The Shingles Continuum

Chickenpox is a skin manifestation of varicella zoster virus, one of eight different forms of the herpes family.  It presents either as chickenpox (herpes zoster) in children or shingles (herpes zoster) in adults who had chickenpox as children.

Chickenpox is highly contagious and characterized by up to 500 small, very itchy round blisters (whose appearance resembles ‘dewdrops on a rose petal’) anywhere on the skin.  It lasts for two to three weeks and afterwards leaves a child with lifetime immunity to chickenpox. However, like all herpes viruses, varicella zoster never leaves the body dwelling in nerve ganglia (bundles of nerves) in the central nervous system.  In later years, due to emotional or physical stress such as pneumonia, it may rear to life again as shingles.

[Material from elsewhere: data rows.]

Lemma entry_split :
  ∃ pp, split_parent_path path VFS_MAX_PATH VFS_NAME_MAX = Some (pp, name) ∧
        vfs_lookup stack_tail v pp = Some d.
Proof.
  pose proof (ep_length _ _ _ _ Hep) as Hlen. fold path in Hlen. rewrite path_length in Hlen.
  destruct entry_name as [Hne Hs]. unfold VFS_MAX_PATH in *.
  eexists. split; [apply split_parent_path_snoc; try done; [lia|apply Hep]|].
  pose proof (ep_dir _ _ _ _ Hep) as Hdir.
  pose proof (ep_components _ _ _ _ Hep) as [Hcs _]%Forall_app.
  destruct cs as [|c cs'] eqn:Ecs; [exact Hdir|]. rewrite <- Ecs in *.
  rewrite vfs_lookup_resolve; [done|done| |unfold VFS_MAX_PATH; lia]. by rewrite Ecs.
Qed.

Lemma entry_lookup w : vfs_root w = vfs_root v → vfs_lookup stack_tail w path = resolve w (vfs_root v) (cs ++ [name]).
Proof.
  intros <-. apply vfs_lookup_resolve; [apply Hep|by destruct cs|].
  pose proof (ep_length _ _ _ _ Hep). unfold VFS_MAX_PATH in *. lia.
Qed.

Lemma entry_find : vfs_lookup stack_tail v path = find_child v d name.
Proof.
  rewrite entry_lookup by done. rewrite resolve_app, (ep_dir _ _ _ _ Hep). simpl. by destruct (find_child v d name).
Qed.

Lemma entry_node : ∃ dn, nodes v !! d = Some dn.
Proof. pose proof (ep_type _ _ _ _ Hep) as H. unfold node_type in H. destruct (nodes v !! d); [eauto|done]. Qed.

(** The result of creating the entry when the directory does not have it. *)
Lemma entry_create ty ops : (ty = VFS_FILE → ops = tmpfs_file_ops) → find_child v d name = None →
  let '(r, w) := vnode_create can_alloc (Some d) name ty ops v in
  match r with
  | Some i => keeps (λ _, False) v w ∧ nodes v !! i = None ∧ resolve w (vfs_root v) (cs ++ [name]) = Some i ∧
              (∃ n, nodes w !! i = Some n ∧ vn_type n = ty ∧ vn_ops n = ops ∧ vn_data n = None ∧
                    vn_name n = name ∧ vn_children n = None)
  | None => w = v ∧ out_of_memory
  end.
Proof.
  intros Hto Hno. destruct entry_node as [dn Hdn].
  pose proof (vnode_create_linked d dn name ty ops v Hwf Hdn (ep_name _ _ _ _ Hep) Hto) as H.
  destruct (vnode_create _ _ _ _ _ _) as [[i|] w]; [|done]. destruct H as [Hl Hi].
  assert (keeps (λ _, False) v w) as Hk by (by eapply keeps_linked).
  split; [done|]. split; [apply Hl|]. split; [|by eauto 10].
  rewrite resolve_app, (kp_resolve _ _ _ Hk _ _ (ep_dir _ _ _ _ Hep)). simpl.
  by rewrite (ln_parent _ _ _ _ _ Hl).
Qed.
End Entry.

Lemma truncate_only i v :
  let w := update_node (λ n, with_size 0
             (with_data ((λ tf, Tmpfs (tf_data tf) 0 (tf_cap tf)) <$> vn_data n) n)) i v in
  only_node i v w ∧ ∀ n, nodes v !! i = Some n → ∃ n', nodes w !! i = Some n' ∧ contents n' = [] ∧ vn_size n' = 0.
Proof.
  intros w. split.
  - apply only_node_update. intros n Hn. split; [done|]. unfold size_ok. simpl.
    destruct (vn_data n) as [tf|]; simpl; [lia|done].
  - intros n Hn. unfold w; simpl. rewrite lookup_alter_eq, Hn. eexists. split; [done|]. unfold contents; simpl.
    by destruct (vn_data n).
Qed.

Lemma fill_file i n data v :
  vfs_wf v → nodes v !! i = Some n → vn_type n = VFS_FILE → contents n = [] → vn_size n = 0 →
  2 * len data + 64 < 2^31 →
  let '(r, w) := if len data =? 0 then (0, v)
                 else let '(written, v) := tmpfs_write can_alloc fresh i data 0 v in
                      (if written =? to_int (len data) then 0 else -1, v) in
  only_node i v w ∧
  (r = 0 ∧ (∃ n', nodes w !! i = Some n' ∧ contents n' = data) ∨ r = -1 ∧ out_of_memory).
Proof.
  intros Hwf Hn Hty Hc Hs Hlen. case_if.
  { split; [reflexivity|]. left. split; [done|]. exists n. split; [done|].
    rewrite Hc. by destruct data. }
  pose proof (tmpfs_write_steps i n data 0 v Hn (ok_size _ _ _ (wf_node v Hwf i n Hn)) ltac:(lia) ltac:(lia)) as H.
  destruct (tmpfs_write _ _ _ _ _ _) as [r w]. destruct H as (Hon & n' & Hn' & Hr). split; [done|].
  rewrite to_int_small by lia. destruct Hr as [[-> Hcn]|(-> & Hcn & Hoom)].
  - left. rewrite Z.eqb_refl. split; [done|]. exists n'. split; [done|]. rewrite Hcn, Hc.
    unfold splice. by rewrite drop_nil, app_nil_r.
  - right. rewrite (proj2 (Z.eqb_neq _ _)) by lia. done.
Qed.

Lemma read_all_contents path v i n :
  vfs_wf v → vfs_lookup stack_tail v path = Some i → nodes v !! i = Some n → vn_type n = VFS_FILE →
  vfs_read_all can_alloc stack_tail path v = Some (contents n) ∨ out_of_memory.
Proof.
  intros Hwf Hlk Hn Hty. unfold vfs_read_all. rewrite Hlk, Hn, bool_decide_true by done. cbn [negb].
  pose proof (wf_node v Hwf i n Hn) as [_ _ Hops Hok]. unfold ops_read. rewrite (Hops Hty).
  pose proof (size_ok_bound n Hok). rewrite tmpfs_read_spec by (done || lia).
  assert (take (Z.to_nat (vn_size n)) (drop (Z.to_nat 0) (contents n)) = contents n) as ->.
  { apply take_ge. pose proof (contents_length n Hok). simpl. lia. }
  rewrite contents_length, u64_small by (done || lia).
  destruct (can_alloc _ v) eqn:E; [left|right; unfold out_of_memory; eauto].
  rewrite (proj2 (Z.ltb_ge _ _)), Z.eqb_refl by lia. done.
Qed.

(** The vnode [vfs_create_file] writes to: the one the path names, or a new one. *)
Lemma create_target v cs name d :
  vfs_wf v → entry_path v cs name d →
  (∀ i, find_child v d name = Some i → node_type v i = Some VFS_FILE) →
  let '(vn, w) := match find_child v d name with
    | Some i => (if decide (node_type v i = Some VFS_FILE) then Some i else None, v)
    | None => vnode_create can_alloc (Some d) name VFS_FILE tmpfs_file_ops v end in
  keeps (λ j, find_child v d name = Some j) v w ∧
  match vn with
  | Some i => (∀ j, is_Some (nodes v !! j) → j = i → find_child v d name = Some j) ∧
              resolve w (vfs_root v) (cs ++ [name]) = Some i ∧ node_type w i = Some VFS_FILE
  | None => out_of_memory
  end.
Proof.
  intros Hwf Hep Hfile. destruct (find_child v d name) as [i|] eqn:E.
  - rewrite decide_True by auto. split; [by split; eauto|].
    split; [by intros j _ ->|]. split; [|by auto].
    rewrite resolve_app, (ep_dir _ _ _ _ Hep). simpl. by rewrite E.
  - pose proof (entry_create v cs name d Hwf Hep VFS_FILE tmpfs_file_ops (λ _, eq_refl) E) as H.
    destruct (vnode_create _ _ _ _ _ _) as [[i|] w].
    + destruct H as (Hk & Hnew & Hr & (n & Hn & Ht & _)). split; [by apply (keeps_mono (λ _, False))|].
      split; [intros j [? ?] ->; congruence|]. split; [done|]. unfold node_type. by rewrite Hn, <- Ht.
    + destruct H as [-> Hoom]. split; [by split; eauto|done].
Qed.

(** The entries of the directory under other names. *)
Lemma create_target_siblings v cs name d :
  vfs_wf v → entry_path v cs name d →
  let '(vn, w) := match find_child v d name with
    | Some i => (if decide (node_type v i = Some VFS_FILE) then Some i else None, v)
    | None => vnode_create can_alloc (Some d) name VFS_FILE tmpfs_file_ops v end in
  ∀ x, x ≠ name → find_child w d x = find_child v d x.
Proof.
  intros Hwf Hep. destruct (find_child v d name); [done|]. destruct (entry_node v cs name d Hep) as [dn Hdn].
  pose proof (vnode_create_linked d dn name VFS_FILE tmpfs_file_ops v Hwf Hdn (ep_name _ _ _ _ Hep) (λ _, eq_refl)) as H.
  destruct (vnode_create _ _ _ _ _ _) as [[i|] w]; [apply H|]. by destruct H as [-> _].
Qed.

Two things have been worrying physicians about shingles:

  • Shingles – an extremely painful condition involving the nerves on one side of the body that manifests along those pathways as a red rash and blisters on the skin – has always been considered a disease of the elderly.  Yet large numbers of younger and younger people are getting it. 
  • The other worrying phenomenon is that one bout of shingles, typically running its course in three to five weeks, was previously thought to be all one person would get in a lifetime, though extreme pain and nerve damage could last for years afterward.  But now we’re seeing patients who are getting it more than once. 

Vaccination Notes

As for me, a physician and a mother, I urge you to immunize your children with the two-dose program against chickenpox.  Ideally, the first dose should be at 15 months and the second between four and six years, though there is a lot of flexibility in this.  As a physician, I urge all adults over the age of 50 to be immunized against shingles as well. 

The vaccinations Varivax for chickenpox and Zostavax for shingles are not the same thing and should not be confused.  To learn more the Centers for Disease Control describes them both. www.cdc.gov/vaccines/vpd-vac/shingles/hcp-vaccination.htm

Remember, chickenpox and shingles happen but they don’t have to show up on your skin.